GHOSTS OF CHRISTMAS PAST - coming to Belper, Chilwell & Arran

If anyone out there is paying attention, you may have noticed that I haven't been blogging much this year. Well, there's been a number of reasons for that. Since my Mum died back on February 1st, this has been a year to get through by keeping one's head down and bustling through business without blowing too many trumpets about it. Also, I took a break from storytelling after February's THE STORM BRIDE and didn't have any new performances to publicize.

The year, to be sure, hasn't been without a few highs among the lows - Audible UK produced my adaptation of Robert Louis Stevenson's TREASURE ISLAND starring Owen Teale (also in my previous Audible drama ROMEO & JUDE), Philip Glenister, Catherine Tate & Daniel Mays and that seems to have been well received by listeners. You can catch it here....

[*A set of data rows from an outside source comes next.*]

(* ===== verification/Cell.v ===== *)
(** * Cells, engines and the store they live in (pkg/cell/cell.go, engine.go)

    Cells and engines are shared by pointer between the registry, the drain
    queue, the request streams and the goroutines an engine starts; the model
    keeps them in two heaps indexed by pointers, inside one [World]. *)

From S2P Require Import Prelude.
From S2P Require Import GoStd.
From S2P Require Import Role.
From S2P Require Import Llmd.
Local Open Scope Z_scope.

Section Data.
Context {L : LlmdRouter}.

(** The data plane of a cell: [ds], [rt] and [dataConfigured]. *)
Record DataPlane := mkData { ds : Datastore; rt : Runtime; dataConfigured : bool }.

(** [type Engine struct], the part fixed by the compilation; [cancel] tells
    whether the [cancel] function is set. *)
Record Engine := mkEngine {
  Version : string;
  director : option Director;
  fc : option FlowController;
  handle : option Handle;
  parserRegistry : option ParserRegistry;
  streamer : option StreamingServer;
  discovery : list Discovery;
  cancel : bool }.

(** An engine in the heap: the cell whose context its own derives from, whether
    its context was canceled, and the counter of its [wg]. *)
Record EngineObj := mkEngineObj {
  eng : Engine; parent : nat; canceled : bool; wg : Z }.

(** [type Cell struct]. [readyCloses] counts the calls of [close(c.ready)]. *)
Record Cell := mkCell {
  c_key : Key;
  c_data : DataPlane;
  c_closed : bool;              (* ctx canceled *)
  c_engine : option nat;        (* engine atomic.Pointer[Engine] *)
  c_role : Role;
  c_state : State;
  c_hash : option string;       (* currentHash atomic.Value *)
  c_once : bool;                (* readyOnce *)
  readyCloses : nat;
  readyAt : Z }.

(** [type drainTask struct] *)
Record drainTask := mkTask { t_cell : nat; t_eng : nat; t_teardown : bool }.

(** The calls made on the metric vectors of pkg/cell/metrics.go, and on the
    [assignmentNoMatch] gauge of pkg/poller/epp_data.go. *)
Inductive metric_call :=
| CellState_Set (cluster role state : string) (v : Z)
| EngineReloads_Inc (cluster result : string)
| CurrentVersion_DeletePartialMatch (cluster : string)
| CurrentVersion_Set (cluster version : string) (v : Z)
| DrainDuration_Observe (cluster : string)
| AssignmentNoMatch_Set (v : Z).
#[export] Instance metric_call_eq_dec : EqDecision metric_call.
Proof. solve_decision. Defined.

(** The goroutine of [Engine.start] that waits for every discovery plugin:
    [w_next] is the index of the channel it waits for. *)
Record waiter := mkWaiter { w_eng : nat; w_cell : nat; w_next : nat }.

(** Everything the goroutines share. *)
Record World := mkWorld {
  cells : gmap nat Cell;
  engines : gmap nat EngineObj;
  registry : gmap Key nat;          (* Manager.cells sync.Map *)
  drainCh : list drainTask;         (* Manager.drainCh, oldest first *)
  waiters : list waiter;
  started : list (nat * nat);       (* discovery goroutines: engine, index *)
  readies : gset (nat * nat);       (* closed Ready() channels: engine, index *)
  scopes : Scopes;                  (* the process-wide scope registry of llm-d *)
  metrics : list metric_call;       (* calls so far, oldest first *)
  now : Z;
  next_cell : nat;
  next_eng : nat }.

End Data.

(** ** Field updates *)

Section Updates.
Context {L : LlmdRouter}.

Definition set_data d c := mkCell (c_key c) d (c_closed c) (c_engine c) (c_role c) (c_state c)
  (c_hash c) (c_once c) (readyCloses c) (readyAt c).
Definition set_closed c := mkCell (c_key c) (c_data c) true (c_engine c) (c_role c) (c_state c)
  (c_hash c) (c_once c) (readyCloses c) (readyAt c).
Definition set_engine e c := mkCell (c_key c) (c_data c) (c_closed c) e (c_role c) (c_state c)
  (c_hash c) (c_once c) (readyCloses c) (readyAt c).
Definition set_role r c := mkCell (c_key c) (c_data c) (c_closed c) (c_engine c) r (c_state c)
  (c_hash c) (c_once c) (readyCloses c) (readyAt c).
Definition set_state s c := mkCell (c_key c) (c_data c) (c_closed c) (c_engine c) (c_role c) s
  (c_hash c) (c_once c) (readyCloses c) (readyAt c).
Definition set_hash h c := mkCell (c_key c) (c_data c) (c_closed c) (c_engine c) (c_role c)
  (c_state c) (Some h) (c_once c) (readyCloses c) (readyAt c).
Definition set_ready t c := mkCell (c_key c) (c_data c) (c_closed c) (c_engine c) (c_role c)
  (c_state c) (c_hash c) true (S (readyCloses c)) t.

Definition set_canceled e := mkEngineObj (eng e) (parent e) true (wg e).
Definition add_wg n e := mkEngineObj (eng e) (parent e) (canceled e) (wg e + n).

Definition on_cells f w := mkWorld (f (cells w)) (engines w) (registry w) (drainCh w) (waiters w)
  (started w) (readies w) (scopes w) (metrics w) (now w) (next_cell w) (next_eng w).
Definition on_engines f w := mkWorld (cells w) (f (engines w)) (registry w) (drainCh w) (waiters w)
  (started w) (readies w) (scopes w) (metrics w) (now w) (next_cell w) (next_eng w).
Definition on_registry f w := mkWorld (cells w) (engines w) (f (registry w)) (drainCh w) (waiters w)
  (started w) (readies w) (scopes w) (metrics w) (now w) (next_cell w) (next_eng w).
Definition on_drainCh f w := mkWorld (cells w) (engines w) (registry w) (f (drainCh w)) (waiters w)
  (started w) (readies w) (scopes w) (metrics w) (now w) (next_cell w) (next_eng w).
Definition on_waiters f w := mkWorld (cells w) (engines w) (registry w) (drainCh w) (f (waiters w))
  (started w) (readies w) (scopes w) (metrics w) (now w) (next_cell w) (next_eng w).
Definition on_started f w := mkWorld (cells w) (engines w) (registry w) (drainCh w) (waiters w)
  (f (started w)) (readies w) (scopes w) (metrics w) (now w) (next_cell w) (next_eng w).
Definition on_readies f w := mkWorld (cells w) (engines w) (registry w) (drainCh w) (waiters w)
  (started w) (f (readies w)) (scopes w) (metrics w) (now w) (next_cell w) (next_eng w).
Definition set_scopes x w := mkWorld (cells w) (engines w) (registry w) (drainCh w) (waiters w)
  (started w) (readies w) x (metrics w) (now w) (next_cell w) (next_eng w).
Definition on_metrics f w := mkWorld (cells w) (engines w) (registry w) (drainCh w) (waiters w)
  (started w) (readies w) (scopes w) (f (metrics w)) (now w) (next_cell w) (next_eng w).
Definition set_now t w := mkWorld (cells w) (engines w) (registry w) (drainCh w) (waiters w)
  (started w) (readies w) (scopes w) (metrics w) t (next_cell w) (next_eng w).

(** [&Cell{...}] and [&Engine{...}] *)
Definition new_cell (c : Cell) : St World nat := fun w =>
  (next_cell w, mkWorld (<[next_cell w := c]> (cells w)) (engines w) (registry w) (drainCh w)
     (waiters w) (started w) (readies w) (scopes w) (metrics w) (now w)
     (S (next_cell w)) (next_eng w)).
Definition new_engine (e : EngineObj) : St World nat := fun w =>
  (next_eng w, mkWorld (cells w) (<[next_eng w := e]> (engines w)) (registry w) (drainCh w)
     (waiters w) (started w) (readies w) (scopes w) (metrics w) (now w)
     (next_cell w) (S (next_eng w))).

(** The program before its first poll. *)
Definition empty_world (sc : Scopes) : World :=
  mkWorld ∅ ∅ ∅ [] [] [] ∅ sc [] 1 0 0.
End Updates.

(** ** Methods of [Cell] *)

Section CellOps.
Context {L : LlmdRouter}.
Abbreviation M := (St World).

(** Reading a field through a cell pointer. *)
Definition load {A} (f : Cell -> A) (d : A) (c : nat) : M A :=
  gets (fun w => from_option f d (cells w !! c)).
(** Updating the cell a pointer denotes. *)
Definition on_cell (f : Cell -> Cell) (c : nat) : M unit := modify (on_cells (alter f c)).
Definition on_engine (f : EngineObj -> EngineObj) (e : nat) : M unit :=
  modify (on_engines (alter f e)).
Definition metric (m : metric_call) : M unit := modify (on_metrics (fun l => l ++ [m])).

(** [(c *Cell) Engine()], [Role()], [State()] *)
Definition Cell_Engine (c : nat) : M (option nat) := load c_engine None c.
Definition Cell_Role (c : nat) : M Role := load c_role RoleNone c.
Definition Cell_State (c : nat) : M State := load c_state StateCreating c.
Definition Cell_Key (c : nat) : M Key := load c_key ""%string c.

(** [(c *Cell) setRole(r)] *)
Definition setRole (c : nat) (r : Role) : M unit :=
  on_cell (set_role r) c ;;
  k ← Cell_Key c; s ← Cell_State c;
  metric (CellState_Set k (Role_String r) (State_String s) 1).

(** [(c *Cell) setState(s)] *)
Definition setState (c : nat) (s : State) : M unit :=
  on_cell (set_state s) c ;;
  k ← Cell_Key c; r ← Cell_Role c;
  metric (CellState_Set k (Role_String r) (State_String s) 1).

(** [(c *Cell) markReady()] *)
Definition markReady (c : nat) : M unit :=
  once ← load c_once true c;
  if once : bool then mret tt else
    t ← gets now;
    on_cell (set_ready t) c ;;
    s ← Cell_State c;
    if decide (s = StateCreating) then setState c StateStandby else mret tt.

(** The channel [Ready()] is closed. *)
Definition Cell_Ready (c : nat) : M bool :=
  n ← load readyCloses 0%nat c; mret (0 <? n)%nat.

(** [(c *Cell) ReadySince()]; [None] is the zero [time.Time]. *)
Definition ReadySince (c : nat) : M (option Z) :=
  t ← load readyAt 0 c; mret (if t =? 0 then None else Some t).

(** [(c *Cell) Track(e)]: the three atomic actions it is made of, and their
    composition; [true] hands the caller [e.wg.Done]. *)
Definition wg_Add (e : nat) : M unit := on_engine (add_wg 1) e.
Definition wg_Done (e : nat) : M unit := on_engine (add_wg (-1)) e.
Definition is_current (c e : nat) : M bool :=
  cur ← Cell_Engine c; mret (bool_decide (cur = Some e)).
Definition Track (c e : nat) : M bool :=
  wg_Add e ;;
  cur ← is_current c e;
  if cur : bool then mret true else wg_Done e ;; mret false.

(** [(c *Cell) Close()] *)
Definition Close (c : nat) : M unit := on_cell set_closed c.

(** ** Methods of [Engine] *)

(** [e.ctx.Done()] is closed: the engine was canceled, or its cell. *)
Definition ctx_done (w : World) (e : nat) : bool :=
  match engines w !! e with
  | Some o => canceled o || from_option c_closed false (cells w !! parent o)
  | None => false
  end.

(** [(e *Engine) start(c, logger)]: launch the discovery plugins and the waiter
    that marks the cell ready. *)
Definition start (e c : nat) : M unit :=
  n ← gets (fun w => from_option (fun o => length (discovery (eng o))) 0%nat (engines w !! e));
  if decide (n = 0%nat) then markReady c
  else
    modify (on_started (fun l => l ++ ((fun i => (e, i)) <$> seq 0 n))) ;;
    modify (on_waiters (fun l => l ++ [mkWaiter e c 0])).

(** One turn of that waiter: [None] when it has finished. The [select] takes a
    closed channel; when both are closed either branch may run, hence [prefer]. *)
Definition waiter_step (prefer_ctx : bool) (x : waiter) : M (option waiter) :=
  w ← get_st;
  let n := from_option (fun o => length (discovery (eng o))) 0%nat (engines w !! w_eng x) in
  let ready := bool_decide ((w_eng x, w_next x) ∈ readies w) in
  let done := ctx_done w (w_eng x) in
  if (n <=? w_next x)%nat then markReady (w_cell x) ;; mret None
  else if done && (prefer_ctx || negb ready) then mret None
  else if ready then mret (Some (mkWaiter (w_eng x) (w_cell x) (S (w_next x))))
  else mret (Some x).

(** [(e *Engine) drain(timeout)]: cancel, then wait for [wg] or the timeout.
    The wait ends by itself and changes nothing; see System.v for what it
    guarantees. *)
Definition Engine_drain (e : nat) : M unit :=
  on_engine (fun o => if cancel (eng o) then set_canceled o else o) e.

End CellOps.

(** ** Symbolic execution

    [put] writes a whole cell, [note] appends metric calls: on a known cell every
    operation above is a composition of the two. *)

Section Run.
Context {L : LlmdRouter}.

Definition put (c : nat) (o : Cell) (w : World) : World := on_cells (insert c o) w.
Definition note (ms : list metric_call) (w : World) : World := on_metrics (fun l => l ++ ms) w.

Lemma cells_put c o w : cells (put c o w) !! c = Some o.
Proof. apply lookup_insert_eq. Qed.

Lemma cells_put_ne c c' o w : c <> c' -> cells (put c o w) !! c' = cells w !! c'.
Proof. intros. by apply lookup_insert_ne. Qed.

Lemma put_put c o o' w : put c o (put c o' w) = put c o w.
Proof. unfold put, on_cells. simpl. by rewrite insert_insert_eq. Qed.

Lemma put_note c o ms w : put c o (note ms w) = note ms (put c o w).
Proof. done. Qed.

Lemma note_note ms ms' w : note ms (note ms' w) = note (ms' ++ ms) w.
Proof. unfold note, on_metrics. simpl. by rewrite <- app_assoc. Qed.

Lemma put_id c o w : cells w !! c = Some o -> put c o w = w.
Proof. intros H. unfold put, on_cells. rewrite insert_id by done. by destruct w. Qed.

Lemma on_cells_put f c o w :
  cells w !! c = Some o -> on_cells (alter f c) w = put c (f o) w.
Proof.
  intros H. unfold put, on_cells. f_equal. apply map_eq. intros i. destruct (decide (i = c)) as [->|].
  - by rewrite lookup_alter_eq, lookup_insert_eq, H.
  - by rewrite lookup_alter_ne, lookup_insert_ne by done.
Qed.

Lemma on_cell_run f c o w :
  cells w !! c = Some o -> on_cell f c w = (tt, put c (f o) w).
Proof. intros H. unfold on_cell, modify. by rewrite (on_cells_put _ _ o). Qed.

Lemma metric_run m w : metric m w = (tt, note [m] w).
Proof. done. Qed.

Lemma load_run {A} (f : Cell -> A) d c o w :
  cells w !! c = Some o -> load f d c w = (f o, w).
Proof. intros H. unfold load, gets. by rewrite H. Qed.

Definition state_call (o : Cell) : metric_call :=
  CellState_Set (c_key o) (Role_String (c_role o)) (State_String (c_state o)) 1.

Lemma setRole_run c r o w : cells w !! c = Some o ->
  setRole c r w = (tt, note [state_call (set_role r o)] (put c (set_role r o) w)).
Proof.
  intros H. unfold setRole, Cell_Key, Cell_State. step on_cell_run.
  step (load_run _ _ _ _ _ (cells_put _ _ _)). by step (load_run _ _ _ _ _ (cells_put _ _ _)).
Qed.

Lemma setState_run c s o w : cells w !! c = Some o ->
  setState c s w = (tt, note [state_call (set_state s o)] (put c (set_state s o) w)).
Proof.
  intros H. unfold setState, Cell_Key, Cell_Role. step on_cell_run.
  step (load_run _ _ _ _ _ (cells_put _ _ _)). by step (load_run _ _ _ _ _ (cells_put _ _ _)).
Qed.

Lemma Close_run c o w : cells w !! c = Some o -> Close c w = (tt, put c (set_closed o) w).
Proof. apply on_cell_run. Qed.

(** The cell [markReady] leaves, and the metric calls it makes. *)
Definition ready_cell (t : Z) (o : Cell) : Cell :=
  if c_once o then o else
  let o' := set_ready t o in
  if decide (c_state o = StateCreating) then set_state StateStandby o' else o'.

Lemma note_nil w : note [] w = w.
Proof. unfold note, on_metrics. rewrite app_nil_r. by destruct w. Qed.

Lemma markReady_run c o w : cells w !! c = Some o ->
  exists ms, markReady c w = (tt, note ms (put c (ready_cell (now w) o) w)).
Proof.
  intros H. unfold markReady, ready_cell, Cell_State. step load_run.
  destruct (c_once o); [exists []; by rewrite put_id, note_nil|].
  step gets_run. step on_cell_run. step (load_run _ _ _ _ _ (cells_put _ _ _)).
  change (c_state (set_ready (now w) o)) with (c_state o). case_decide.
  - eexists. rewrite (setState_run _ _ (set_ready (now w) o)) by apply cells_put.
    by rewrite put_put.
  - exists []. by rewrite note_nil.
Qed.
End Run.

And just a couple of days from now Wireless Theatre Company are going to be producing a piece very close to my heart NIGHT OF THE ORCHID -- but that'll get a separate posting to itself, so watch this space....

And meanwhile myself and my loved ones are going to be moving, leaving behind suburban Nottingham for one of my favourite places in my native Scotland, the beautiful Isle of Arran. Yes - I'm going to have the sea at the foot of my road and mountains and forests at my elbow. A whole new life beckons....

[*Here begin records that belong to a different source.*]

(* ===== verification/ManagerSpec.v ===== *)
(** * What the manager promises: an abstract table of roles, and its refinement

    Seen from outside, the registry is a table from cluster names to
    [Absent], [Draining] or [Live] entries.  Each manager method changes the
    entry of one key by a function written without heaps, queues or pointers,
    and leaves every other entry alone. *)

From S2P Require Import Prelude.
From S2P Require Import GoStd.
From S2P Require Import Sha256.
From S2P Require Import Role.
From S2P Require Import Llmd.
From S2P Require Import Cell.
From S2P Require Import Compile.
From S2P Require Import Manager.
From S2P Require Import ManagerFacts.
From S2P Require Import WellFormed.
Local Open Scope Z_scope.

Section Spec.
Context {L : LlmdRouter}.

(** ** The abstract table *)

Record live := mkLive {
  l_role : Role; l_state : State; l_hash : option string; l_once : bool; l_data : DataPlane }.
Inductive view := Absent | Draining | Live (l : live).

Definition live_of (o : Cell) : live :=
  mkLive (c_role o) (c_state o) (c_hash o) (c_once o) (c_data o).
Definition view_of (o : Cell) : view :=
  if decide (c_state o = StateDraining) then Draining else Live (live_of o).
Definition view_at (w : World) (k : Key) : view :=
  match registry w !! k with
  | Some c => match cells w !! c with Some o => view_of o | None => Absent end
  | None => Absent
  end.

(** ** The abstract operations *)

(** The role matrix of the design documents. *)
Definition role_spec (r : Role) (l : live) : live :=
  match r with
  | RoleNone => l
  | RolePrimary => mkLive RolePrimary StatePrimary (l_hash l) (l_once l) (l_data l)
  | RoleStandby =>
      mkLive RoleStandby (if decide (l_role l = RolePrimary) then StateStandby else l_state l)
        (l_hash l) (l_once l) (l_data l)
  end.

Definition ensure_spec (d : DataPlane) (r : Role) (v : view) : view :=
  match v with
  | Absent => Live (role_spec r (mkLive RoleNone StateCreating None false d))
  | Draining => Draining
  | Live l => Live (role_spec r l)
  end.

Definition drop_spec (v v' : view) : Prop :=
  match v with Absent => v' = Absent | _ => v' = Draining \/ v' = Absent end.

(** The entry after a successful compilation. *)
Definition swap_spec (h : string) (en : Engine) (d : DataPlane) (l : live) : live :=
  let ready := bool_decide (length (discovery en) = 0%nat) in
  mkLive (l_role l)
    (if decide (ready = true /\ l_state l = StateCreating) then StateStandby else l_state l)
    (Some h) (ready || l_once l) d.

(** [compile] is the manager's compile function at some scope registry. *)
Definition apply_spec (compile : DataPlane -> result error Engine * DataPlane) (raw : string)
    (v : view) : view * (bool * option error) :=
  match v with
  | Live l =>
      if decide (l_hash l = Some (HashConfig raw)) then (v, (false, None)) else
      match compile (l_data l) with
      | (Err e, d) => (Live (mkLive (l_role l) (l_state l) (l_hash l) (l_once l) d), (false, Some e))
      | (Ok en, d) => (Live (swap_spec (HashConfig raw) en d l), (true, None))
      end
  | _ => (v, (false, Some ErrNotAssigned))
  end.

Lemma apply_spec_ext f g raw v : (forall d, f d = g d) -> apply_spec f raw v = apply_spec g raw v.
Proof. intros Hfg. destruct v; simpl; [done|done|]. by rewrite Hfg. Qed.

(** ** Views of the building blocks *)

Definition others (k : Key) (w w' : World) : Prop :=
  forall k', k' <> k -> view_at w' k' = view_at w k'.

Lemma reg_inj w k k' c :
  wf w -> registry w !! k = Some c -> registry w !! k' = Some c -> k = k'.
Proof.
  intros Hwf H1 H2. destruct (wf_reg w Hwf _ _ H1) as (o1 & ? & ? & _).
  destruct (wf_reg w Hwf _ _ H2) as (o2 & ? & ? & _). by simplify_eq.
Qed.

Lemma view_put w k c o' :
  wf w -> registry w !! k = Some c ->
  view_at (put c o' w) k = view_of o' /\ others k w (put c o' w).
Proof.
  intros Hwf Hr. unfold others, view_at. split.
  - change (registry (put c o' w)) with (registry w). by rewrite Hr, cells_put.
  - intros k' Hk. change (registry (put c o' w)) with (registry w).
    destruct (registry w !! k') as [c'|] eqn:Hr'; [|done].
    rewrite cells_put_ne; [done|]. intros <-. by destruct Hk; eapply reg_inj.
Qed.

Lemma view_torn w k c o :
  wf w -> registry w !! k = Some c -> c_key o = k ->
  view_at (torn c o w) k = Absent /\ others k w (torn c o w).
Proof.
  intros Hwf Hr Hk. unfold others, view_at, torn, unregister, on_registry. simpl.
  rewrite Hk, decide_True by done. split; [by rewrite lookup_delete_eq|].
  intros k' Hk'. rewrite lookup_delete_ne by done.
  destruct (registry w !! k') as [c'|] eqn:Hr'; [|done].
  rewrite lookup_insert_ne; [done|]. intros <-. by destruct Hk'; eapply reg_inj.
Qed.

(** Retiring an engine without teardown is invisible; with teardown the entry
    may disappear. *)
Lemma view_scheduled_keep c e o w k : view_at (scheduled false c e o w) k = view_at w k.
Proof. unfold scheduled. by case_decide. Qed.

Lemma view_drain_keep c o w k : view_at (drain_engine false c o w) k = view_at w k.
Proof. unfold drain_engine. destruct (c_engine o); [apply view_scheduled_keep|done]. Qed.

Lemma view_drain_teardown w k c o :
  wf w -> registry w !! k = Some c -> c_key o = k ->
  (view_at (drain_engine true c o w) k = view_at w k \/ view_at (drain_engine true c o w) k = Absent)
  /\ others k w (drain_engine true c o w).
Proof.
  intros Hwf Hr Hk. unfold drain_engine. destruct (c_engine o) as [e|].
  - unfold scheduled. case_decide; [split; [by left|done]|]. unfold drained.
    destruct (view_torn (cancel_eng e w) k c o) as [H1 H2]; [by apply wf_cancel|done..|].
    split; [by right|exact H2].
  - destruct (view_torn w k c o) as [H1 H2]; [done..|]. split; [by right|done].
Qed.

Lemma view_new_cell w k o :
  wf w -> view_at (with_new_cell k o w) k = view_of o /\ others k w (with_new_cell k o w).
Proof.
  intros Hwf. unfold others, view_at, with_new_cell, on_registry. simpl. split.
  - by rewrite lookup_insert_eq, lookup_insert_eq.
  - intros k' Hk. rewrite lookup_insert_ne by done.
    destruct (registry w !! k') as [c'|] eqn:Hr'; [|done].
    destruct (wf_reg w Hwf _ _ Hr') as (o' & Ho' & _). destruct (wf_cells w Hwf _ _ Ho').
    rewrite lookup_insert_ne; [done|]. lia.
Qed.

Lemma others_refl k w : others k w w.
Proof. done. Qed.

Lemma others_trans k w1 w2 w3 : others k w1 w2 -> others k w2 w3 -> others k w1 w3.
Proof. intros H1 H2 k' Hk. by rewrite H2, H1. Qed.

(** The two ways a registered key can be seen. *)
Lemma view_registered w k c o :
  registry w !! k = Some c -> cells w !! c = Some o -> view_at w k = view_of o.
Proof. intros Hr Hc. unfold view_at. by rewrite Hr, Hc. Qed.

Lemma lookup_cases w k : wf w ->
  (registry w !! k = None /\ view_at w k = Absent) \/
  (exists c o, registry w !! k = Some c /\ cells w !! c = Some o /\ c_key o = k /\ cell_ok o /\
     view_at w k = view_of o).
Proof.
  intros Hwf. destruct (registry w !! k) as [c|] eqn:Hr.
  - right. destruct (wf_reg w Hwf _ _ Hr) as (o & Ho & Hk & _).
    destruct (wf_cells w Hwf _ _ Ho) as [_ Hok]. exists c, o. by erewrite view_registered.
  - left. split; [done|]. unfold view_at. by rewrite Hr.
Qed.

(** ** Every method keeps [wf] and refines its abstract operation *)

Lemma view_promoted o : cell_ok o -> c_state o <> StateDraining ->
  view_of (promoted o) = Live (role_spec RolePrimary (live_of o)).
Proof.
  intros _ Hs. unfold view_of, promoted, live_of, role_spec. simpl.
  by destruct (c_state o).
Qed.

Lemma view_demoted o : cell_ok o -> c_state o <> StateDraining ->
  view_of (demoted o) = Live (role_spec RoleStandby (live_of o)).
Proof.
  intros [_ _ H3 _] Hs. unfold view_of, demoted, live_of, role_spec. simpl. specialize (H3 Hs).
  destruct (decide (c_state o = StatePrimary)) as [Hp|Hp].
  - rewrite (decide_True (P := c_role o = RolePrimary)) by (by apply H3). done.
  - rewrite (decide_False (P := c_role o = RolePrimary)) by tauto. by rewrite decide_False.
Qed.

Lemma role_applied_spec w k c o r :
  wf w -> registry w !! k = Some c -> cells w !! c = Some o ->
  let w' := role_applied c o r w in
  wf w' /\ others k w w' /\
  view_at w' k = match view_of o with Live l => Live (role_spec r l) | v => v end.
Proof.
  intros Hwf Hr Hc w'. destruct (wf_cells w Hwf _ _ Hc) as [_ Hok].
  pose proof (view_registered w k c o Hr Hc) as Hv.
  assert (Hput : forall o', cell_ok o' -> succ o o' -> c_closed o' = c_closed o ->
    wf (put c o' w) /\ others k w (put c o' w) /\ view_at (put c o' w) k = view_of o').
  { intros o' Hok' Hs Hcl. destruct (view_put w k c o' Hwf Hr). eauto with epp. }
  unfold w', role_applied. destruct (decide (c_role o = r)) as [Heq|Hne].
  { split; [done|]. split; [done|]. rewrite Hv. unfold view_of. case_decide as Hs; [done|].
    destruct Hok as [_ _ H3 _]. specialize (H3 Hs). unfold live_of, role_spec. f_equal. subst r.
    destruct (c_role o) eqn:E; [done|done|]. by rewrite (proj1 H3 eq_refl). }
  destruct r.
  - split; [done|]. split; [done|]. rewrite Hv. by destruct (view_of o).
  - destruct (decide (c_role o = RoleNone)) as [Hn|Hn].
    + destruct (Hput (set_role RoleStandby o)) as (H1 & H2 & H3); eauto with epp.
      split; [done|]. split; [done|]. rewrite H3. unfold view_of, live_of, role_spec. simpl.
      repeat case_decide; simpl in *; congruence.
    + destruct (decide (c_state o = StateDraining)) as [Hs|Hs].
      * split; [done|]. split; [done|]. rewrite Hv. unfold view_of. by rewrite decide_True.
      * destruct (Hput (demoted o)) as (H1 & H2 & H3); eauto with epp. split; [|split].
        -- eapply wf_drain_engine; eauto using cells_put. done.
        -- intros k' Hk'. rewrite view_drain_keep. by apply H2.
        -- rewrite view_drain_keep, H3, view_demoted by done. unfold view_of. by rewrite decide_False.
  - destruct (decide (c_state o = StateDraining)) as [Hs|Hs].
    + split; [done|]. split; [done|]. rewrite Hv. unfold view_of. by rewrite decide_True.
    + destruct (Hput (promoted o)) as (H1 & H2 & H3); eauto with epp.
      split; [done|]. split; [done|]. rewrite H3, view_promoted by done.
      unfold view_of. by rewrite decide_False.
Qed.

And as part of that new life I'm going to have a crack at bringing my special brand of storytelling to Arran, starting with a performance on Saturday December the 23rd. of my new show THE GHOSTS OF CHRISTMAS PAST.

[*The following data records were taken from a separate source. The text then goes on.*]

(* ===== verification/Json.v ===== *)
(** * Reading JSON as encoding/json does

    The decoder of Go's standard library, as far as the program relies on it:
    the scanner is the same character automaton (a step function and a stack of
    open containers), values keep their source text because [json.RawMessage]
    hands it on, and [Unmarshal] stores into Go values with the library's rules
    for [null], unknown and repeated fields, case folding and type mismatches.
    [compact] texts, which a server writes, are read back exactly. *)

From S2P Require Import Prelude.
From S2P Require Import GoStd.
From Stdlib Require Import Ascii String.
Local Open Scope string_scope.
Local Open Scope Z_scope.
#[local] Arguments String.append !_ _ /.

(** ** UTF-8 *)

Definition cont (c : ascii) : bool := between 128 c 191.
(** The well-formed sequences of two, three and four bytes. *)
Definition utf8_2 (a b : ascii) : bool := between 194 a 223 && cont b.
Definition utf8_3 (a b c : ascii) : bool :=
  (between 224 a 224 && between 160 b 191 || between 225 a 236 && cont b ||
   between 237 a 237 && between 128 b 159 || between 238 a 239 && cont b) && cont c.
Definition utf8_4 (a b c d : ascii) : bool :=
  (between 240 a 240 && between 144 b 191 || between 241 a 243 && cont b ||
   between 244 a 244 && between 128 b 143) && cont c && cont d.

But, first of all, I'm going to be premiering the show at my two favourite venues here in England, with a performance on Saturday 16th December at No.28 in the Market Place, Belper in Derbyshire....

And then, the very next night, Sunday 17th December at CAT, aka Chilwell Arts Theatre in Nottingham....

That's the posters. What about the show? Well, it's a winter's night ghostly tale in the grand manner of the likes of Charles Dickens & M. R. James. When provost at Eton, Janes used to gather favoured students about him on Christmas Eve to tell them his latest ghostly chiller, a tradition kept alive in the years of my childhood when not a Christmas would go by without the BBC showing a film adaptation of a James ghost story - you could keep It's A Wonderful Life and the Morecambe & Wise Xmas show, these atmospheric shockers were the TV highlight of my childhood Christmases - I can remember being particularly frightened by the adaptation of LOST HEARTS with its ghostly children....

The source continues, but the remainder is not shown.